Looking ahead, Costello said, “I am hearing good anecdotal freight reports for July, but I am concerned that freight could slow as more states reinstate restrictions due to increasing coronavirus cases.”

Several densely populated states, including California, Texas, Florida, Arizona and Georgia, have seen a spike in COVID-19 cases. Governors and mayors in some of those states are imposing curfews or tightening restrictions on businesses to slow the spread of the virus.

ATA’s not seasonally adjusted tonnage index, which represents the change in tonnage actually hauled by fleets before any seasonal adjustment, equaled 115.5 in June, 5.2% above the May level of 109.8. In calculating the index, 100 represents 2015. ATA’s For-Hire Truck Tonnage Index is dominated by contract freight as opposed to spot market freight.

Trucking serves as a barometer of the U.S. economy, representing 72.5% of tonnage carried by all modes of domestic freight transportation, including manufactured and retail goods. Trucks hauled 11.84 billion tons of freight in 2019. Motor carriers collected $791.7 billion, or 80.4%, of the total revenue earned by all transport modes.

Meanwhile, the Cass Freight Index showed June’s freight increase couldn’t be called a comeback. The index was .971, which was down 17.8% from last June’s 1.18. But month-to-month, the index was up 3.5%.
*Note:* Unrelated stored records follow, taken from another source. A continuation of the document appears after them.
(** ** [ActualSize] and the file *)

Lemma attempt_sized (time_Parse : string -> option Time.t) a dc w canResume :
  consistent dc w ->
  Z.of_nat (List.length (data (f w))) + bodyBytes a < 2 ^ 63 ->
  match attempt time_Parse a dc w canResume with
  | Fatal _ dc' w' | Retry _ dc' w' _ | Done dc' w' =>
      bytesRead dc' = Z.of_nat (List.length (data (f w')))
  end.
Proof.
  intros [Hoff Hread] Hbound.
  change (2 ^ 63) with 9223372036854775808 in Hbound.
  unfold attempt, bodyBytes in *.
  destruct (roundTrip a) as [| resp]; [exact Hread |].
  set (cr := if negb canResume then parseCanResume (Hdr resp) else canResume).
  set (dropped := negb cr && (0 <? bytesRead dc)).
  destruct (dropped && seekFails a); [exact Hread |].
  destruct (dropped && truncateFails a); [exact Hread |].
  set (w1 := if dropped then setFile _ _ else _).
  set (dc1 := if dropped then setBytesRead dc 0 else dc).
  assert (H1 : consistent dc1 w1
               /\ Z.of_nat (List.length (data (f w1)))
                  <= Z.of_nat (List.length (data (f w)))).
  { unfold dc1, w1. destruct dropped; cbn.
    - repeat split. lia.
    - repeat split; try assumption. lia. }
  destruct H1 as [[Hoff1 Hread1] Hlen1].
  destruct (checkContentLength cr (parseContentLength (Hdr resp)) dc1)
    as [e | dc2] eqn:Hcl; [exact Hread1 |].
  apply DownloadFacts.checkContentLength_size in Hcl.
  destruct Hcl as [_ Hread2].
  destruct (checkLastModified (parseLastModifiedMinute time_Parse (Hdr resp)) dc2)
    as [e | dc3] eqn:Hlm; [rewrite Hread2; exact Hread1 |].
  apply DownloadFacts.checkLastModified_size in Hlm.
  destruct Hlm as [_ Hread3].
  destruct (Copy (f w1) resp (writeFailsAfter a)) as [[file n] cerr] eqn:Hcopy.
  destruct (DownloadFacts.Copy_appends _ _ _ _ _ _ Hoff1 Hcopy)
    as [_ [Hlen4 Hn]].
  assert (Hsum : int64 (bytesRead dc3 + n) = Z.of_nat (List.length (data file)))
    by (rewrite DownloadFacts.int64_small; lia).
  destruct cerr; [exact Hsum |].
  destruct (BodyCloseFails resp); [exact Hsum |].
  match goal with
  | |- context [if ?b then _ else _] => destruct b
  end; exact Hsum.
Qed.
(** ** refill when the mode is not 'decode' *)

Section Refill.
Context {word : Type} `{Vocabulary word}.
Context {RandomState : Type} `{NumpyRandom RandomState}.
Variables (self : Batcher word) (w : World RandomState).

Local Abbreviation hps := (_hps self).

Hypothesis batch_pos : 1 <= batch_size hps.
Hypothesis dec_steps : 0 <= max_dec_steps hps.
Hypothesis aligned : pointer_gen hps = true → article2ids_aligned.

(** Every group of fresh examples becomes a Batch. *)
Lemma batches_built (groups : list (list (Example word))) (acc : list (Batch word)) :
  Forall (λ g, g ≠ [] ∧ len g <= batch_size hps ∧ Forall (Example_fresh hps) g) groups →
  for_each groups (λ b bs, '(_, batch) ← Batch_init b hps; Ok (bs ++ [batch])) acc
  = Ok (acc ++ (stacked_batch hps <$> groups)).
Proof.
  intros Hgroups. revert acc.
  induction Hgroups as [|g groups (Hne & Hfits & Hfresh) _ IH]; intros acc;
    cbn [for_each fmap list_fmap].
  - by rewrite app_nil_r.
  - rewrite Batch_init_fresh by done. returned. returned.
    rewrite IH, <- app_assoc. done.
Qed.

Lemma groups_of_fresh (examples : list (Example word)) :
  Forall (Example_fresh hps) examples →
  Forall (λ g, g ≠ [] ∧ len g <= batch_size hps ∧ Forall (Example_fresh hps) g)
    (groups_of (batch_size hps) examples).
Proof.
  intros Hfresh. apply Forall_lookup. intros i g Hg.
  apply groups_of_lookup in Hg as (-> & Hne & Hlen); [|done].
  split; [done|]. split; [done|]. by apply Forall_take, Forall_drop.
Qed.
“The Cass Freight Index showed sequential volume improvement again in June, although freight volumes remain well below year-ago levels and also below pre-pandemic levels,” the report said. “In our view, U.S. freight volumes will not return to 2019 levels until 2021 at the earliest. Given the most recent Cass readings, there is still a wide gap to bridge.”

The Cass Truckload Linehaul Index measures the per-mile linehaul rates and looks at the largest markets in the domestic transportation landscape. The index declined 5.9% year-over-year in June, and it posted a 5% drop in May.
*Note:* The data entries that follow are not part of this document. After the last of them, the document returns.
(** Further property (update). [update] of a record that has an entry
    overwrites the entry at the record's key and leaves the counter of the
    bucket alone; [getById] then returns the record as it was given. The
    codec is assumed to decode what it encoded for this record. *)
Theorem update_then_getById
    (Marshal : StructType → list FieldVal → option string)
    (Unmarshal : StructType → string → list FieldVal → option (list FieldVal))
    (t : table) (ty : StructType) (i : nat) (value : list FieldVal) (id : Z)
    (db : DB) (b : Bucket) (data : string) (target : option (list FieldVal)) :
  recordType t = TStruct ty →
  idFieldIndex t = Some i →
  FieldInt value i = Some id →
  id ≠ 0 →
  db !! bucketKey t = Some b →
  is_Some (entries b !! idToKey id) →
  Marshal ty value = Some data →
  (∀ into, Unmarshal ty data into = Some value) →
  let db' := <[bucketKey t := updated b id data]> db in
  update Marshal t (VPtr ty value) db = (None, VPtr ty value, db') ∧
  sequence <$> db' !! bucketKey t = Some (sequence b) ∧
  getById Unmarshal t id (VPtrPtr ty target) db' = (None, VPtrPtr ty (Some value), db').
Proof.
  intros Hty Hi Hid Hnz Hb [old Hold] Hdata Hcodec db'.
  split; [|split].
  - by rewrite (update_eq Marshal t ty value i id db Hty Hi Hid Hnz), Hb, Hold, Hdata.
  - subst db'. by rewrite db_lookup_insert.
  - rewrite (getById_eq Unmarshal t ty id target db' Hty) by (rewrite Hi; eauto).
    subst db'. rewrite db_lookup_insert. simpl. rewrite lookup_insert_eq.
    by rewrite Hcodec.
Qed.

Lemma update_then_getById_witness :
  let db := (example.run [OpCreate (VPtr example.Row (example.row 0 "a"))] example.db0).1 in
  ∃ db',
    update sexp.Marshal example.rows (VPtr example.Row (example.row 1 "z")) db =
      (None, VPtr example.Row (example.row 1 "z"), db') ∧
    sequence <$> db' !! "Row" = Some 1 ∧
    example.getById 1 (VPtrPtr example.Row None) db' =
      (None, VPtrPtr example.Row (Some (example.row 1 "z")), db').
Proof.
  intros db.
  assert (Hb : ∃ b, db !! "Row" = Some b ∧ is_Some (entries b !! idToKey 1) ∧ sequence b = 1)
    by (vm_compute; eauto 10).
  destruct Hb as (b & Hb & Hold & Hseq).
  assert (Hcodec : ∀ into,
            sexp.Unmarshal example.Row
              (default "" (sexp.Marshal example.Row (example.row 1 "z"))) into =
            Some (example.row 1 "z"))
    by (intros into; vm_compute; reflexivity).
  destruct (update_then_getById sexp.Marshal sexp.Unmarshal example.rows example.Row 0%nat
              (example.row 1 "z") 1 db b
              (default "" (sexp.Marshal example.Row (example.row 1 "z"))) None
              eq_refl eq_refl eq_refl ltac:(discriminate) Hb Hold eq_refl Hcodec)
    as (Hupdate & Hcounter & Hget).
  rewrite Hseq in Hcounter.
  eexists. split; [exact Hupdate|]. split; [exact Hcounter | exact Hget].
Defined.

(** Further property (invariant). After any history of calls on a table
    with a fresh bucket, truncates included, the bucket is there and is
    consistent: every entry sits at the decimal key of a positive
    identifier that the counter of the bucket has passed. *)
Theorem stored_keys_are_assigned_ids
    (Marshal : StructType → list FieldVal → option string)
    (Unmarshal : StructType → string → list FieldVal → option (list FieldVal))
    (t : table) (ops : list Op) (db0 : DB) :
  db0 !! bucketKey t = Some emptyBucket →
  Z.of_nat (length ops) < 2 ^ 63 →
  ∃ b, (run Marshal Unmarshal t ops db0).1 !! bucketKey t = Some b ∧ consistent b.
Proof.
  intros Hb0 Hlen.
  destruct (run_consistent Marshal Unmarshal t ops db0 emptyBucket Hb0 consistent_empty)
    as (b & Hb & Hc & _); [simpl; lia|].
  by exists b.
Qed.

Lemma stored_keys_are_assigned_ids_witness :
  let a := VPtr example.Row (example.row 0 "a") in
  ∃ b, (example.run [OpCreate a; OpTruncate; OpCreate a; OpCreate a; OpDelete 1] example.db0).1
         !! "Row" = Some b ∧ consistent b.
Proof.
  intros a.
  apply (stored_keys_are_assigned_ids sexp.Marshal sexp.Unmarshal example.rows
           [OpCreate a; OpTruncate; OpCreate a; OpCreate a; OpDelete 1] example.db0);
    reflexivity.
Defined.

(** ** Calls that are turned away *)

(** Further property (unknown table). On a table whose bucket is not in
    the database every operation fails with the error for an unknown table
    and leaves the database and its argument as they were; [create] has not
    generated an identifier at that point. *)
Theorem unknown_table_is_rejected
    (Marshal : StructType → list FieldVal → option string)
    (Unmarshal : StructType → string → list FieldVal → option (list FieldVal))
    (t : table) (ty : StructType) (i : nat) (db : DB) :
  recordType t = TStruct ty →
  idFieldIndex t = Some i →
  db !! bucketKey t = None →
  let e := Some (ErrUnknownTable (name t)) in
  (∀ id target, getById Unmarshal t id (VPtrPtr ty target) db = (e, VPtrPtr ty target, db)) ∧
  (∀ elems, getAll Unmarshal t (VPtrSlice ty elems) db = (e, VPtrSlice ty elems, db)) ∧
  (∀ value, FieldInt value i = Some 0 →
     create Marshal t (VPtr ty value) db = (e, VPtr ty value, db)) ∧
  (∀ value id, FieldInt value i = Some id → id ≠ 0 →
     update Marshal t (VPtr ty value) db = (e, VPtr ty value, db)) ∧
  (∀ id, delete t id db = (e, db)) ∧
  truncate t db = (e, db).
Proof.
  intros Hty Hi Hb e. repeat split.
  - intros id target.
    by rewrite (getById_eq Unmarshal t ty id target db Hty) by (rewrite Hi; eauto); rewrite Hb.
  - intros elems. unfold getAll.
    rewrite (proj2 (validateType_ptr_slice_struct t ty elems)) by (rewrite Hi; eauto).
    unfold ForEach. unfold_tx. by rewrite Hb.
  - intros value Hid. by rewrite (create_unfold Marshal t ty value i db Hty Hi Hid), Hb.
  - intros value id Hid Hnz. by rewrite (update_eq Marshal t ty value i id db Hty Hi Hid Hnz), Hb.
  - intros id. by rewrite delete_eq, Hb.
  - by rewrite truncate_eq, Hb.
Qed.

Lemma unknown_table_is_rejected_witness :
  let e := Some (ErrUnknownTable "Row") in
  (∀ id target,
     example.getById id (VPtrPtr example.Row target) ∅ = (e, VPtrPtr example.Row target, ∅)) ∧
  (∀ elems, example.getAll (VPtrSlice example.Row elems) ∅ = (e, VPtrSlice example.Row elems, ∅)) ∧
  (∀ value, FieldInt value 0 = Some 0 →
     example.create (VPtr example.Row value) ∅ = (e, VPtr example.Row value, ∅)) ∧
  (∀ value id, FieldInt value 0 = Some id → id ≠ 0 →
     update sexp.Marshal example.rows (VPtr example.Row value) ∅ =
       (e, VPtr example.Row value, ∅)) ∧
  (∀ id, delete example.rows id ∅ = (e, ∅)) ∧
  truncate example.rows ∅ = (e, ∅).
Proof.
  exact (unknown_table_is_rejected sexp.Marshal sexp.Unmarshal example.rows example.Row
           0%nat ∅ eq_refl eq_refl eq_refl).
Defined.

(** The loop of [validateType], with the chains it has built so far: when
    it reports a mismatch, the expected chain is the kinds up to the link
    that failed, and the actual chain agrees with it on all links but that
    one. *)
Lemma checkKinds_mismatch (kinds : list Kind) : ∀ ty expected actual e a,
  checkKinds ty kinds expected actual = inl (ErrInputKinds e a) →
  ∃ (n : nat) k k',
    kinds !! n = Some k ∧ k' ≠ k ∧
    e = expected ++ take n kinds ++ [k] ∧
    a = actual ++ take n kinds ++ [k'].
Proof.
  induction kinds as [|kind rest IH]; intros ty expected actual e a Hcheck; [done|].
  cbn [checkKinds] in Hcheck.
  destruct (decide (reflect.kind ty ≠ kind)) as [Hne|Heq].
  - injection Hcheck as <- <-. exists 0%nat, kind, (reflect.kind ty). by repeat split.
  - apply dec_stable in Heq.
    destruct rest as [|kind' rest']; [done|].
    destruct (Elem ty) as [elem|]; [|done].
    apply IH in Hcheck as (n & k & k' & Hn & Hne & -> & ->).
    exists (S n), k, k'. split; [done|]. split; [done|].
    rewrite Heq. simpl. by rewrite <- !app_assoc.
Qed.

(** Further property (shape errors). When the shape check reports a
    mismatch of kinds, the expected chain it names is the chain of kinds
    the operation asked for, cut after the first link that did not match,
    and the actual chain is the same but for that last link. *)
Theorem validateType_reports_first_mismatch
    (t : table) (record : Value) (kinds expected actual : list Kind) :
  validateType t record kinds = Some (ErrInputKinds expected actual) →
  ∃ (n : nat) k k',
    kinds !! n = Some k ∧ k' ≠ k ∧
    expected = take n kinds ++ [k] ∧
    actual = take n kinds ++ [k'].
Proof.
  unfold validateType. intros Hv.
  destruct (ValueType record) as [given|]; [|done].
  destruct (checkKinds given kinds [] []) as [e|base] eqn:Hcheck.
  - injection Hv as ->. by apply checkKinds_mismatch in Hcheck.
  - by repeat case_decide.
Qed.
However, rates are increasing and are up 9.8% year-over-year, including fuel surcharges in the dry van market. Refrigerated rates are up 4.6%, and flatbed rates are down 4.4% year-over-year.
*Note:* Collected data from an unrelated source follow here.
Lemma be_bytes_range n v : Forall (λ b, 0 ≤ b < 256)%Z (be_bytes n v).
Proof.
  revert v; induction n; intros; simpl; [constructor|].
  apply Forall_app; split; [done|]. repeat constructor; apply Z.mod_pos_bound; lia.
Qed.

(** Little-endian integers: [to_le_bytes] and [from_le_bytes]. *)
Definition le_bytes (n : nat) (v : Z) : bytes := reverse (be_bytes n v).
Definition of_le_bytes (l : bytes) : Z := of_be_bytes (reverse l).

Lemma length_le_bytes n v : length (le_bytes n v) = n.
Proof. unfold le_bytes. by rewrite length_reverse, length_be_bytes. Qed.

Lemma of_le_le_bytes n v : (0 ≤ v < 256 ^ Z.of_nat n)%Z → of_le_bytes (le_bytes n v) = v.
Proof. intros Hv. unfold of_le_bytes, le_bytes. rewrite reverse_involutive. by apply of_be_be_bytes. Qed.

Lemma le_bytes_range n v : Forall (λ b, 0 ≤ b < 256)%Z (le_bytes n v).
Proof. unfold le_bytes. rewrite reverse_Permutation. apply be_bytes_range. Qed.

#[global] Arguments be_bytes : simpl never.

(** ** Strings as their UTF-8 bytes *)

Definition string_bytes (s : string) : bytes :=
  (λ c, Z.of_N (Ascii.N_of_ascii c)) <$> String.list_ascii_of_string s.
Definition bytes_string (l : bytes) : string :=
  String.string_of_list_ascii ((λ b, Ascii.ascii_of_N (Z.to_N b)) <$> l).

Lemma bytes_string_bytes s : bytes_string (string_bytes s) = s.
Proof.
  unfold bytes_string, string_bytes. rewrite <- list_fmap_compose.
  induction s as [|c s IH]; simpl; [done|].
  rewrite N2Z.id, Ascii.ascii_N_embedding. by f_equal.
Qed.

Lemma string_bytes_string l : Forall (λ b, 0 ≤ b < 256)%Z l → string_bytes (bytes_string l) = l.
Proof.
  intros Hl. unfold string_bytes, bytes_string. rewrite String.list_ascii_of_string_of_list_ascii.
  induction Hl as [|b l Hb _ IH]; simpl; [done|]. f_equal; [|done].
  rewrite Ascii.N_ascii_embedding, Z2N.id; [done|lia|]. apply N2Z.inj_lt. rewrite Z2N.id; lia.
Qed.

Lemma string_bytes_inj s t : string_bytes s = string_bytes t → s = t.
Proof. intros H. by rewrite <- (bytes_string_bytes s), H, bytes_string_bytes. Qed.

Lemma length_string_bytes s : length (string_bytes s) = String.length s.
Proof. unfold string_bytes. rewrite length_fmap. induction s; simpl; auto. Qed.

Definition utf8_cont (b : Z) : bool := (0x80 <=? b)%Z && (b <=? 0xBF)%Z.
Definition in_range (lo hi b : Z) : bool := (lo <=? b)%Z && (b <=? hi)%Z.

(** [String::from_utf8] succeeds exactly on the well-formed sequences of the Unicode
    standard (table 3-7): no overlong forms, no surrogates, nothing above U+10FFFF. *)
Fixpoint utf8_valid (l : bytes) : bool :=
  match l with
  | [] => true
  | b0 :: r0 =>
    if (b0 <? 0x80)%Z then utf8_valid r0 else
    match r0 with
    | [] => false
    | b1 :: r1 =>
      if in_range 0xC2 0xDF b0 && utf8_cont b1 then utf8_valid r1 else
      match r1 with
      | [] => false
      | b2 :: r2 =>
        if ((b0 =? 0xE0)%Z && in_range 0xA0 0xBF b1
            || (in_range 0xE1 0xEC b0 || in_range 0xEE 0xEF b0) && utf8_cont b1
            || (b0 =? 0xED)%Z && in_range 0x80 0x9F b1) && utf8_cont b2
        then utf8_valid r2 else
        match r2 with
        | [] => false
        | b3 :: r3 =>
          if ((b0 =? 0xF0)%Z && in_range 0x90 0xBF b1
              || in_range 0xF1 0xF3 b0 && utf8_cont b1
              || (b0 =? 0xF4)%Z && in_range 0x80 0x8F b1) && utf8_cont b2 && utf8_cont b3
          then utf8_valid r3 else false
        end
      end
    end
  end.

(** [str::chars] of a valid string. *)
Fixpoint chars (l : bytes) : list Z :=
  match l with
  | [] => []
  | b0 :: r0 =>
    if (b0 <? 0x80)%Z then b0 :: chars r0 else
    match r0 with
    | [] => []
    | b1 :: r1 =>
      if (b0 <? 0xE0)%Z then ((b0 - 0xC0) * 64 + (b1 - 0x80))%Z :: chars r1 else
      match r1 with
      | [] => []
      | b2 :: r2 =>
        if (b0 <? 0xF0)%Z then ((b0 - 0xE0) * 4096 + (b1 - 0x80) * 64 + (b2 - 0x80))%Z :: chars r2 else
        match r2 with
        | [] => []
        | b3 :: r3 =>
          ((b0 - 0xF0) * 262144 + (b1 - 0x80) * 4096 + (b2 - 0x80) * 64 + (b3 - 0x80))%Z :: chars r3
        end
      end
    end
  end.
“We believe the spot market, as well as the contract market, has bottomed and that the rebound in rates … will depend on the strength of the recovery coupled with the pinch of industry supply from factors besides just truck production,” the monthly report said.

DAT Freight and Analytics said its June Truckload Volume Index, which is a measure of dry van, refrigerated and flatbed loads moved by trucking companies, increased 9.4% from June 2019 and 13.7% from May.

“The surge we’re seeing in rates and volumes are consistent with summer trends, but consumer habits continue to be impacted by COVID-19,” DAT Chief of Analytics Ken Adamo said in a statement. “For instance, there’s been an early surge in demand for pressure-treated lumber, as people tackle home improvement projects. But growers are contending with soft restaurant demand as states reopen at different speeds with different rules.”

DAT also is cautiously optimistic about the state of the trucking industry and the overall economy.

Adamo said that the Fourth of July marks the beginning of the back-to-school shopping season, which will result in an increase in freight at warehouses. He said signs also are positive for the flatbed market, with a significant rise in suburban single-family home construction, which is freight-intensive because of the full range of materials needed.

However, as those populated states battle a significant increase in COVID-19 cases, Adamo said that could slow the economy in the coming months.

“There’s clearly pent-up demand in the economy, but the recent surges in COVID-19 cases remain a complicating variable for consumer behavior this summer,” he said. “Retail and consumer packaged goods volumes are way up, but manufactured goods are way down.”